Turning our attention elsewhere, more clear-cut bearish betting can be found at the weekly 8/26 75-strike put. Based on the data, it seems safe to assume traders are buying new positions here, anticipating DG will plunge south of $75 by Friday's closing bell.
Historically speaking, calls have been highly preferred over puts. Looking at data from the International Securities Exchange (ISE), Chicago Board Options Exchange (CBOE), and NASDAQ OMX PHLX (PHLX), traders have bought to open twice as many DG calls as puts during the last two weeks. The resultant call/put volume ratio of 2.20 outstrips 87% of all comparable readings from the past year.
High hopes have been shared by analysts. In fact, 11 of 14 brokerage firms rate DG a "buy" or better, compared to three "holds" and not a single "sell." Plus,
short sellers have been turning tail, with short interest plummeting almost 23% during the two most recent reporting periods.
Of course, the tide could start to turn, given DG's earnings-induced sell-off.
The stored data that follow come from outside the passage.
(* ===== verification/Stun.v ===== *)
(** * [Stun]: the STUN messages of the ICE connectivity checks

    Models [src/net/stun/stun.hpp] and [stun.cpp], apart from the text dump.  A
    datagram is the list of its bytes; pointers into it are offsets.  [None] is an
    exception of [Parse] or of the HMAC.  The integers of the address are those a
    little-endian machine finds in the [sockaddr_in].  The members a constructor
    does not initialise, and the bytes of [data_] behind the message, are what the
    memory held: the arguments [mem]. *)
From S2P Require Import Prelude ByteStream ByteCrypto.

Definition STUN_HEADER_SIZE : Z := 20.
Definition magic_cookie : bytes := [0x21; 0x12; 0xA4; 0x42].

Definition STUN_REQUEST : Z := 0.
Definition BINDING : Z := 1.

Definition STUN_USERNAME : Z := 0x0006.
Definition STUN_MESSAGE_INTEGRITY : Z := 0x0008.
Definition STUN_ERROR_CODE : Z := 0x0009.
Definition STUN_XOR_MAPPED_ADDRESS : Z := 0x0020.
Definition STUN_PRIORITY : Z := 0x0024.
Definition STUN_USE_CANDIDATE : Z := 0x0025.
Definition STUN_FINGERPRINT : Z := 0x8028.
Definition STUN_ICE_CONTROLLED : Z := 0x8029.
Definition STUN_ICE_CONTROLLING : Z := 0x802A.

Definition AF_INET : Z := 2.
Definition AF_INET6 : Z := 10.

(** The fields of [sockaddr_in]. *)
Record sockaddr := mkSockaddr { sin_family : Z; sin_port : Z; s_addr : Z }.

Record StunPacket := mkStun {
  data_ : bytes;
  data_len_ : Z;
  stun_class_ : Z;
  stun_method_ : Z;
  transaction_id_ : bytes;
  message_integrity_ : option Z;
  username_ : bytes;
  password_ : bytes;
  fingerprint_ : Z;
  priority_ : Z;
  ice_controlling_ : Z;
  ice_controlled_ : Z;
  error_code_ : Z;
  xor_address_ : option sockaddr;
  has_use_candidate_ : bool;
  add_msg_integrity_ : bool;
  has_fingerprint_ : bool
}.
(* ===== verification/Base64.v ===== *)
(** * [Base64]: the base64 encoder and decoder

    Models [src/utils/base64.cpp].  A [std::string] is the list of its bytes; the
    arrays of three and four characters are the arguments of the two block
    functions.  Behind the last character the decoder looks up a zero, which the
    table does not have: the position is [npos], cut to a byte. *)
From S2P Require Import Prelude ByteStream.

Definition base64_chars : bytes := str "ABCDEFGHIJKLMNOPQRSTUVWXYZabcdefghijklmnopqrstuvwxyz0123456789+/".

(** [isalnum] in the C locale. *)
Definition isalnum (c : Z) : bool :=
  ((48 <=? c) && (c <=? 57)) || ((65 <=? c) && (c <=? 90)) || ((97 <=? c) && (c <=? 122)).
Definition is_base64 (c : Z) : bool := isalnum c || (c =? 43) || (c =? 47).

(** [std::string::find] of a character, cut to a byte; [npos] is the largest [size_t]. *)
Fixpoint find_char (l : bytes) (c : Z) : option Z :=
  match l with
  | [] => None
  | b :: l => if b =? c then Some 0 else option_map Z.succ (find_char l c)
  end.
Definition find_byte (c : Z) : Z := match find_char base64_chars c with Some i => u8 i | None => 255 end.

(** [char_array_4] from [char_array_3]. *)
Definition encode_block (a b c : Z) : list Z :=
  [Z.shiftr (Z.land a 0xfc) 2;
   u8 (Z.shiftl (Z.land a 0x03) 4 + Z.shiftr (Z.land b 0xf0) 4);
   u8 (Z.shiftl (Z.land b 0x0f) 2 + Z.shiftr (Z.land c 0xc0) 6);
   Z.land c 0x3f].

(** The characters at these positions. *)
Fixpoint put_chars (l : list Z) : outcome bytes :=
  match l with
  | [] => mret []
  | i :: l => c ← base64_chars.[i]; r ← put_chars l; mret (c :: r)
  end.

(** The loop; [left] holds the bytes of [char_array_3] so far. *)
Fixpoint encode_loop (left bytes_to_encode : bytes) : outcome bytes :=
  match bytes_to_encode with
  | [] =>
      match left with
      | [a] => r ← put_chars (take 2 (encode_block a 0 0)); mret (r ++ str "==")
      | [a; b] => r ← put_chars (take 3 (encode_block a b 0)); mret (r ++ str "=")
      | _ => mret []
      end
  | c :: rest =>
      match left with
      | [a; b] => r ← put_chars (encode_block a b c); s ← encode_loop [] rest; mret (r ++ s)
      | _ => encode_loop (left ++ [c]) rest
      end
  end.

Definition Base64Encode (bytes_to_encode : bytes) : outcome bytes := encode_loop [] bytes_to_encode.

(** [char_array_3] from the positions in [char_array_4]. *)
Definition decode_block (a b c d : Z) : bytes :=
  [u8 (Z.shiftl a 2 + Z.shiftr (Z.land b 0x30) 4);
   u8 (Z.shiftl (Z.land b 0xf) 4 + Z.shiftr (Z.land c 0x3c) 2);
   u8 (Z.shiftl (Z.land c 0x3) 6 + d)].

Definition decode_rest (left : bytes) : bytes :=
  match left with
  | [a] => take 0 (decode_block (find_byte a) (find_byte 0) (find_byte 0) (find_byte 0))
  | [a; b] => take 1 (decode_block (find_byte a) (find_byte b) (find_byte 0) (find_byte 0))
  | [a; b; c] => take 2 (decode_block (find_byte a) (find_byte b) (find_byte c) (find_byte 0))
  | _ => []
  end.

(** The loop; [left] holds the characters of [char_array_4] so far. *)
Fixpoint decode_loop (left encoded_string : bytes) : bytes :=
  match encoded_string with
  | [] => decode_rest left
  | ch :: rest =>
      if negb (ch =? 61) && is_base64 ch then
        match left with
        | [a; b; c] => decode_block (find_byte a) (find_byte b) (find_byte c) (find_byte ch) ++ decode_loop [] rest
        | _ => decode_loop (left ++ [ch]) rest
        end
      else decode_rest left
  end.

Definition Base64Decode (encoded_string : bytes) : bytes := decode_loop [] encoded_string.

(** ** Characters and positions *)

Definition char_at (i : Z) : Z := nth (Z.to_nat i) base64_chars 0.

(** A property of the 64 positions, tried on each. *)
Lemma position_all (P : Z -> bool) i : forallb P (map Z.of_nat (seq 0 64)) = true -> 0 <= i < 64 -> P i = true.
Proof.
  intros Hall Hi. rewrite forallb_forall in Hall. apply Hall, in_map_iff. exists (Z.to_nat i). split; [lia|]. apply in_seq. lia.
Qed.

Lemma char_at_spec i : 0 <= i < 64 ->
  base64_chars.[i] = Done (char_at i) /\ is_base64 (char_at i) = true /\ (char_at i =? 61) = false /\ find_byte (char_at i) = i.
Proof.
  intros Hi. set (P i := bool_decide (base64_chars.[i] = Done (char_at i) /\ is_base64 (char_at i) = true /\ (char_at i =? 61) = false /\ find_byte (char_at i) = i)).
  enough (P i = true) as E by by apply bool_decide_eq_true_1 in E. apply position_all; [by vm_compute|done].
Qed.

Lemma put_chars_spec l : Forall (fun i => 0 <= i < 64) l -> put_chars l = Done (map char_at l).
Proof.
  induction 1 as [|i l Hi Hl IH]; [done|]. cbn [put_chars map]. destruct (char_at_spec i Hi) as (-> & _). simpl_m. by rewrite IH.
Qed.

(** The block functions, in arithmetic. *)
Lemma encode_block_div a b c : is_byte a -> is_byte b -> is_byte c ->
  encode_block a b c = [a / 4; a mod 4 * 16 + b / 16; b mod 16 * 4 + c / 64; c mod 64].
Proof.
  unfold is_byte. intros Ha Hb Hc. unfold encode_block, u8.
  rewrite (mask_shift a 0xfc 2 6), (low_mask a 0x03 2), (mask_shift b 0xf0 4 4), (low_mask b 0x0f 4), (mask_shift c 0xc0 6 2), (low_mask c 0x3f 6) by done.
  rewrite !Z.shiftl_mul_pow2 by done. change (2 ^ 2) with 4. change (2 ^ 6) with 64. change (2 ^ 4) with 16. change (2 ^ 8) with 256.
  do 4 f_equal; [div_lia..|]. f_equal; div_lia.
Qed.

Lemma encode_block_range a b c : is_byte a -> is_byte b -> is_byte c -> Forall (fun i => 0 <= i < 64) (encode_block a b c).
Proof.
  intros Ha Hb Hc. rewrite encode_block_div by done. unfold is_byte in *. repeat constructor; div_lia.
Qed.

Lemma decode_block_div a b c d : 0 <= a < 64 -> 0 <= b < 64 -> 0 <= c < 256 -> 0 <= d < 256 ->
  decode_block a b c d = [a * 4 + b / 16; b mod 16 * 16 + c / 4 mod 16; (c mod 4 * 64 + d) mod 256].
Proof.
  intros. unfold decode_block, u8.
  rewrite (mask_shift b 0x30 4 2), (low_mask b 0xf 4), (mask_shift c 0x3c 2 4), (low_mask c 0x3 2) by done.
  rewrite !Z.shiftl_mul_pow2 by done. change (2 ^ 2) with 4. change (2 ^ 6) with 64. change (2 ^ 4) with 16. change (2 ^ 8) with 256.
  f_equal; [div_lia|]. f_equal. div_lia.
Qed.

Lemma decode_char l ch rest : 0 <= ch < 64 -> (length l < 3)%nat ->
  decode_loop l (char_at ch :: rest) = decode_loop (l ++ [char_at ch]) rest.
Proof.
  intros Hc Hl. destruct (char_at_spec ch Hc) as (_ & H1 & H2 & _). cbn [decode_loop]. rewrite H1, H2. cbn [negb andb].
  destruct l as [|x [|y [|z l]]]; cbn in Hl; done || lia.
Qed.

Lemma decode_fourth a b c d rest : 0 <= a < 64 -> 0 <= b < 64 -> 0 <= c < 64 -> 0 <= d < 64 ->
  decode_loop [char_at a; char_at b; char_at c] (char_at d :: rest) = decode_block a b c d ++ decode_loop [] rest.
Proof.
  intros Ha Hb Hc Hd. cbn [decode_loop]. destruct (char_at_spec d Hd) as (_ & -> & -> & ->). cbn [negb andb].
  by rewrite (proj2 (proj2 (proj2 (char_at_spec a Ha)))), (proj2 (proj2 (proj2 (char_at_spec b Hb)))), (proj2 (proj2 (proj2 (char_at_spec c Hc)))).
Qed.

Lemma find_zero : find_byte 0 = 255.
Proof. reflexivity. Qed.

(** Encoding then decoding a whole block, two bytes and one byte. *)
Lemma decode_three a b c rest : is_byte a -> is_byte b -> is_byte c ->
  decode_loop [] (map char_at (encode_block a b c) ++ rest) = [a; b; c] ++ decode_loop [] rest.
Proof.
  intros Ha Hb Hc. rewrite encode_block_div by done. unfold is_byte in *. cbn [map app].
  rewrite !decode_char by (cbn; div_lia). cbn [app]. rewrite decode_fourth, decode_block_div by div_lia. cbn [app].
  f_equal; [div_lia|]. f_equal; [div_lia|]. f_equal. div_lia.
Qed.

Lemma decode_two a b : is_byte a -> is_byte b ->
  decode_loop [] (map char_at (take 3 (encode_block a b 0)) ++ str "=") = [a; b].
Proof.
  intros Ha Hb. rewrite encode_block_div by (done || unfold is_byte; lia). unfold is_byte in *. cbn [take map app].
  rewrite !decode_char by (cbn; div_lia). cbn [app].
  change (decode_loop ?l (str "=")) with (decode_rest l). cbn [decode_rest].
  rewrite !(fun i H => proj2 (proj2 (proj2 (char_at_spec i H)))) by div_lia. rewrite find_zero, decode_block_div by div_lia. cbn [take].
  f_equal; [div_lia|]. f_equal. div_lia.
Qed.

Lemma decode_one a : is_byte a -> decode_loop [] (map char_at (take 2 (encode_block a 0 0)) ++ str "==") = [a].
Proof.
  intros Ha. rewrite encode_block_div by (done || unfold is_byte; lia). unfold is_byte in *. cbn [take map app].
  rewrite !decode_char by (cbn; div_lia). cbn [app].
  change (decode_loop ?l (str "==")) with (decode_rest l). cbn [decode_rest].
  rewrite !(fun i H => proj2 (proj2 (proj2 (char_at_spec i H)))) by div_lia. rewrite find_zero, decode_block_div by div_lia. cbn [take].
  f_equal. div_lia.
Qed.

Lemma encode_total l : bytes_ok l -> exists e, encode_loop [] l = Done e /\ decode_loop [] e = l.
Proof.
  intros Hl. remember (length l) as n eqn:Hn. revert l Hl Hn. induction n as [n IH] using lt_wf_ind. intros l Hl ->.
  assert (is_byte 0) as H0 by (unfold is_byte; lia).
  destruct l as [|a [|b [|c l]]].
  - by exists [].
  - apply Forall_cons in Hl as [Ha _]. cbn [encode_loop app]. rewrite put_chars_spec by by apply Forall_take, encode_block_range. simpl_m.
    eexists. split; [done|]. by apply decode_one.
  - apply Forall_cons in Hl as [Ha Hl]. apply Forall_cons in Hl as [Hb _]. cbn [encode_loop app].
    rewrite put_chars_spec by by apply Forall_take, encode_block_range. simpl_m. eexists. split; [done|]. by apply decode_two.
  - apply Forall_cons in Hl as [Ha Hl]. apply Forall_cons in Hl as [Hb Hl]. apply Forall_cons in Hl as [Hc Hl]. cbn [encode_loop app].
    rewrite put_chars_spec by by apply encode_block_range. simpl_m.
    destruct (IH (length l) ltac:(cbn; lia) l Hl eq_refl) as (e & -> & He). simpl_m. eexists. split; [done|].
    rewrite decode_three, He by done. done.
Qed.

(** What the encoder writes is made of its characters. *)
Definition base64_text (e : bytes) : Prop := Forall (fun c => is_base64 c = true \/ c = 61) e.

Lemma char_at_text l : Forall (fun i => 0 <= i < 64) l -> base64_text (map char_at l).
Proof. intros Hl. apply Forall_map. eapply Forall_impl; [exact Hl|]. intros i Hi. left. apply (char_at_spec i Hi). Qed.

Lemma Done_inj {A} (x y : A) : Done x = Done y -> x = y.
Proof. congruence. Qed.

Lemma encode_text l : bytes_ok l -> forall e, encode_loop [] l = Done e -> base64_text e.
Proof.
  intros Hl. remember (length l) as n eqn:Hn. revert l Hl Hn. induction n as [n IH] using lt_wf_ind. intros l Hl -> e.
  assert (is_byte 0) as H0 by (unfold is_byte; lia). assert (base64_text [61]) as He by (constructor; [by right|constructor]).
  destruct l as [|a [|b [|c l]]].
  - intros [= <-]. constructor.
  - apply Forall_cons in Hl as [Ha _]. cbn [encode_loop app]. rewrite put_chars_spec by by apply Forall_take, encode_block_range.
    simpl_m. intros E. apply Done_inj in E as <-. apply Forall_app. split; [by apply char_at_text, Forall_take, encode_block_range|]. constructor; [by right|done].
  - apply Forall_cons in Hl as [Ha Hl]. apply Forall_cons in Hl as [Hb _]. cbn [encode_loop app].
    rewrite put_chars_spec by by apply Forall_take, encode_block_range.
    simpl_m. intros E. apply Done_inj in E as <-. apply Forall_app. split; [by apply char_at_text, Forall_take, encode_block_range|done].
  - apply Forall_cons in Hl as [Ha Hl]. apply Forall_cons in Hl as [Hb Hl]. apply Forall_cons in Hl as [Hc Hl]. cbn [encode_loop app].
    rewrite put_chars_spec by by apply encode_block_range. simpl_m.
    destruct (encode_loop [] l) as [e'|] eqn:E; [|done]. simpl_m. intros E'. apply Done_inj in E' as <-.
    apply Forall_app. split; [by apply char_at_text, encode_block_range|]. apply (IH (length l) ltac:(cbn; lia) l Hl eq_refl e' E).
Qed.

(** C19. Decoding what the encoder makes of any bytes gives these bytes, and the encoder never leaves its table. *)
Theorem base64_roundtrip l : bytes_ok l -> exists e, Base64Encode l = Done e /\ Base64Decode e = l.
Proof. apply encode_total. Qed.

Lemma base64_roundtrip_witness : exists e, Base64Encode (str "any carnal pleas") = Done e /\ Base64Decode e = str "any carnal pleas".
Proof. apply base64_roundtrip. apply (bool_decide_unpack _). vm_compute. exact I. Defined.

Example base64_check : Base64Encode (str "any carnal pleas") = Done (str "YW55IGNhcm5hbCBwbGVhcw==").
Proof. by vm_compute. Qed.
Indeed, it may already be happening, as JPMorgan Securities recently lowered its rating to "neutral" from "overweight," and cut its price target to $83 from $92 -- a move followed by BTIG, which slashed its price target to $90 from $105. Should
analysts continue to throw in the towel, or bullish options traders capitulate, DG could run into even more headwinds.
That said, Dollar General Corp. (NYSE:DG) remains 5% higher on a year-to-date basis. Plus, the shares may have found a foothold at the $75 level -- roughly where they were trading prior to an early March
post-earnings gap to the upside.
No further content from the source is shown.